Prevention of Peroxide-Induced Biochemical Damage to the Neural Retina by Caffeine: A Preliminary Report

Hegde Kavita R and Brown Destiny D

Oxidative stress is one of the significant factors in the pathogenesis of several retinal diseases, viz. age-related macular degeneration, diabetic retinopathy, etc. Available treatments are not fully effective in attenuating tissue damage and the associated vision loss. Hence development of newer therapeutic compounds is highly desirable. We have previously demonstrated the effectiveness of metabolic and nutritional antioxidants such as pyruvate and caffeine in preventing oxidative damage to the lens. However, so far, studies investigating the protective effect of caffeine on the neural retina exposed to direct oxidative stress are lacking. The primary goal of this study was therefore to examine the efficacy of caffeine in preventing biochemical damage to the neural retina exposed to oxyradicals, in terms of maintaining the concentration of glutathione (GSH), a major endogenous antioxidant reserve. In vitro short-term tissue culture studies were conducted using freshly isolated neural retinas exposed to H₂O₂ in a medium with/without caffeine supplementation. Bovine neural retinas were incubated in medium 199 for 4 hours. Oxidative stress was induced by incubating the tissue with 9 mM H₂O₂. Caffeine group was incubated with 9 mM H₂O₂⁺ caffeine (5mM). Controls were incubated without H₂O₂ and caffeine.

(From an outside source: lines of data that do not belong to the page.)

(** * LLM gateway clients: SF Assist and Snowflake Cortex

    A shallow embedding of [sfassist_client.py] and
    [snowflake_cortex_client.py]: client construction, payload building,
    response normalisation and simulated streaming, with the properties the
    specification states about them. *)

From stdpp Require Import base strings list gmap fin_maps.
From Stdlib Require Import Ascii ZArith DecimalString Lia.

Set Warnings "-register-all".

Local Open Scope string_scope.
Local Open Scope list_scope.

(** ** Python strings

    A [str] is modelled as a [string]; a non-ASCII code point is the byte
    sequence of its UTF-8 encoding, which never contains the byte of an
    ASCII character, so splitting on [' '] and stripping ['/'] act the same
    on both views. *)

Definition space : ascii := " "%char.
Definition slash : ascii := "/"%char.
Definition dquote : ascii := "034"%char.

(** [s.split(sep)] for a one-character separator: every occurrence of [sep]
    ends a piece, so the result is never empty. *)
Fixpoint str_split (sep : ascii) (s : string) : list string :=
  match s with
  | EmptyString => [EmptyString]
  | String c s' =>
      if Ascii.eqb c sep then EmptyString :: str_split sep s'
      else match str_split sep s' with
           | [] => [String c EmptyString]
           | w :: ws => String c w :: ws
           end
  end.

(** [sep.join(words)] for a one-character separator. *)
Fixpoint str_join (sep : ascii) (words : list string) : string :=
  match words with
  | [] => EmptyString
  | w :: ws =>
      match ws with
      | [] => w
      | _ => w +:+ String sep (str_join sep ws)
      end
  end.

(** [s.count(c)] for a one-character needle. *)
Fixpoint str_count (c : ascii) (s : string) : nat :=
  match s with
  | EmptyString => 0%nat
  | String a s' => ((if Ascii.eqb a c then 1 else 0) + str_count c s')%nat
  end.

(** ** Python values

    [pyval] is plain data: what [response.json()] returns and what a
    configuration dict holds.  A [dict] keeps its insertion order.  A
    [pyobj] is what a constructor argument or a client attribute may be:
    plain data, or an instance of a class given by its data attributes. *)

Inductive pyval :=
| VNone
| VBool (b : bool)
| VInt (n : Z)
| VFloat (bits : Z)   (* the IEEE-754 binary64 bit pattern *)
| VStr (s : string)
| VList (l : list pyval)
| VDict (d : list (string * pyval)).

Tissue damage was assessed by measuring GSH content following incubation. Incubation of neural retina with H₂O₂ decreased GSH level to ~40% of the controls. Caffeine, however, maintained it at ~95% of the controls, indicating its effectiveness in preventing retinal oxidative stress. This novel effect of caffeine in the neural retina has been shown for the first time. The results are highly encouraging with regard to pursuing further studies investigating its other possible mechanisms of action, and its potential neuroprotective effect.